Analysts say that Xi, who has been in power for three consecutive terms in China, is running for another term in power. China’s presidential election is scheduled for next month. If Xi is re-elected as president, he will be the most powerful Chinese leader since Mao Zedong.

Xi’s first foreign trip since the start of the Covid-19 pandemic will demonstrate how confident he is in his grip on power in China and how dangerous the global situation has become.

According to the news agency Reuters, Xi is coming to Kazakhstan on a state visit on Wednesday amidst the world economic crisis, which is due to the invasion of Ukraine, the fence of unprecedented Western sanctions on Russia and the provocation of the West on Taiwan, on the other hand.

Chinese President Xi will meet Putin at the Shanghai Cooperation Organization summit in the ancient Silk Road city of Samarkand, Uzbekistan, and Kazakhstan, the Kremlin said.

Putin’s foreign policy aide Yuri Ushakov told reporters last week that the Russian president is expected to meet with Xi. The Kremlin did not elaborate on their talks. China has yet to confirm Xi’s travel plans.
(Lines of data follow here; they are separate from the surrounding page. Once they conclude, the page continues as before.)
Lemma build_known snapshot compat e0 : build snapshot command c compat = Ok e0 → edges_known e0 ∧
  sn_ID (en_snapshot e0) = sn_ID snapshot ∧ dr_SnapshotID (cc_Definition command) = sn_ID snapshot ∧
  dr_DefinitionHash (cc_Definition command) = sn_DefinitionHash snapshot.
Proof.
  unfold build. intros H. apply bind_guard in H as [Hg H]. destruct (cloneDocument _) as [d|]; [|done].
  apply bind_Ok in H as (u1 & _ & H). apply bind_Ok in H as (u2 & _ & H). apply bind_Ok in H as (run & _ & H).
  apply bind_Ok in H as ([defs nodes] & _ & H). injection H as <-. bool_prop. split_and!; try done.
  intros k. cbn. set (m := fold_left _ _ _).
  assert (∀ l (m0 : gmap string EdgeState), is_Some (fold_left (λ m d, <[ed_ID d := EdgePending]> m) l m0 !! k) →
    is_Some (m0 !! k) ∨ ∃ d, d ∈ l ∧ ed_ID d = k) as Hl.
  { induction l as [|x l IH]; intros m0; simpl; [by left|]. intros [Hx|(y & ? & ?)]%IH; [|right; exists y; split; [by right|done]].
    rewrite lookup_insert in Hx. case_decide; [|by left]. right. exists x. split; [by left|done]. }
  intros [Hx|?]%Hl; [|done]. rewrite lookup_empty in Hx. by destruct Hx.
Qed.

Lemma New_known snapshot compat e : policies_ok (sn_DSL snapshot) → New order snapshot command c compat = Ok e →
  edges_known e ∧ dr_SnapshotID (cc_Definition command) = sn_ID snapshot ∧
  dr_DefinitionHash (cc_Definition command) = sn_DefinitionHash snapshot.
Proof.
  intros Hp H. unfold New in H. apply bind_Ok in H as (e0 & Hb & H).
  destruct (initialize order e0) as [e' r] eqn:Hi. apply bind_Ok in H as ([] & -> & [= ->]).
  destruct (build_known _ _ _ Hb) as (Hk & _ & ? & ?). apply build_built in Hb as [Hb Hd].
  apply initialize_started in Hi as (e1 & Hs & Hdr). split_and!; [|done..].
  assert (inv e1) as Hi1 by (eapply started_inv; eauto using clone_policies).
  apply (engine_steps_known e1); [done| |].
  - destruct Hs as (run & n & n1 & n2 & _ & _ & _ & _ & ->). cbn zeta. intros k. cbn.
    intros [Hx|(d & Hx & <-)]%settle_edges_known; [by apply Hk|].
    apply (bt_out _ _ _ Hb) in Hx as [Hx _]. by exists d.
  - replace e with (drive order 0 e1).1 by (by rewrite Hdr).
    apply (drive_steps order c command); [done|]. intros _. by left.
Qed.

End Reached.

(** ** What a database row keeps

    The outputs of a Node Run are stored with the attempt that made them; a
    control node stores none. *)

Definition loaded_node (n : NodeRun) : NodeRunRecord :=
  (NodeRun_Snapshot n) <| nrr_EffectiveOutputs := if bool_decide (nr_kind n = NodeTask) then nr_effectiveOutputs n else ∅ |>.

(** [record] stands for [n], with or without the outputs of a control node. *)
Definition node_record (n : NodeRun) (record : NodeRunRecord) : Prop :=
  record = NodeRun_Snapshot n ∨ record = loaded_node n.

(** The trace and the cancellation time are columns of the run. *)
Definition stamped (trace : string) (cancel : Time) (r : WorkflowRunRecord) : WorkflowRunRecord :=
  MkWorkflowRunRecord (rr_ID r) (rr_ProjectID r) (rr_WorkflowID r) trace (rr_Purpose r) (rr_Definition r)
    (rr_WorkflowInput r) (rr_WorkflowOutput r) (rr_DeadlineAt r) (rr_CreatedAt r) (rr_State r) (rr_StateVersion r)
    (rr_ExecutionNodeIDs r) (rr_Termination r) cancel.

(** The state of [e] as some store hands it out. *)
Record stores (e : Engine) (st : State) : Prop := {
  so_run : ∃ trace cancel, st_Run st = stamped trace cancel (WorkflowRun_Snapshot (en_run e));
  so_nodes : ∃ ids g, ids ≡ₚ sortedNodeIDs e ∧ (∀ n, node_record n (g n)) ∧
    st_Nodes st = omap (λ id, g <$> en_nodes e !! id) ids;
  so_attempts : ∃ ids, ids ≡ₚ sorted_keys (en_attempts e) ∧
    st_Attempts st = omap (λ id, NodeAttempt_Snapshot <$> en_attempts e !! id) ids }.

Lemma stores_SnapshotState e : stores e (SnapshotState e).
Proof.
  constructor.
  - by exists "", 0.
  - exists (sortedNodeIDs e), NodeRun_Snapshot. split_and!; [done| |done]. intros n. by left.
  - by exists (sorted_keys (en_attempts e)).
Qed.

(** Where outputs are, and which attempt made them. *)
Record output_inv (e : Engine) : Prop := {
  oi_nodes : ∀ id n, en_nodes e !! id = Some n → nr_effectiveOutputs n = ∅ ∨
    nr_state n = NodeSucceeded ∧ (id = dc_EntryNodeID (en_doc e) ∨ nr_kind n = NodeTask);
  oi_attempts : ∀ id n, en_nodes e !! id = Some n → nr_kind n = NodeTask → nr_state n = NodeSucceeded →
    ∃ a r, en_attempts e !! nr_effectiveAttemptID n = Some a ∧ na_result a = Some r ∧ ar_Outputs r = nr_effectiveOutputs n }.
Analysts say the China-Russia summit will provide an opportunity to underscore Xi’s influence. Because Putin’s inclination is now towards Asia. Both leaders are expected to oppose the US just as the West seeks to punish Russia for the Ukraine war. Because the Ukraine and Taiwan issues have given Putin and Xi an opportunity to become closer.

George Magnus, the author of the book “Red Flags”, said, “My idea about Xi is; He wants to show how confident he is racially. Also wants to prove itself as the international leader of the countries opposing the western hegemony. Personally I imagine Xi will be most concerned about how Putin’s war is going and indeed if Putin or Russia will be playing at any point in the near future. Because China still needs anti-Western leadership in Moscow.

Recent years have seen the effect of a deepening unfettered friendship between China’s rising superpower and Russia’s natural resources titan, one of the most interesting geopolitical developments. Westerners are watching their friendship with concern.

After the collapse of the Soviet Union in 1991, Russia, once a senior partner in the global communist hierarchy, is now considered a junior partner in a resurgent Communist China. Analysts predict the two countries will overtake the United States as the world’s largest economy in the next decade.

Historical conflicts abound in the partnership, however. There is no sign that Xi will abandon his support for Putin during Russia’s most serious confrontation with the West since the height of the Cold War. On the contrary, the two leaders are deepening the relationship. Trade between Russia and China increased by almost a third in the first 7 months of 2022.

Alexander Korolev, senior lecturer in politics and international relations at UNSW, said the visit showed that China was not only willing to continue ‘business as usual’ with Russia, but also to show clear support for Putin and accelerate the building of stronger Sino-Russian relations.

He added, “Beijing is reluctant to distance itself from Moscow despite facing a serious diplomatic crisis and the risk of becoming the target of secondary economic sanctions.”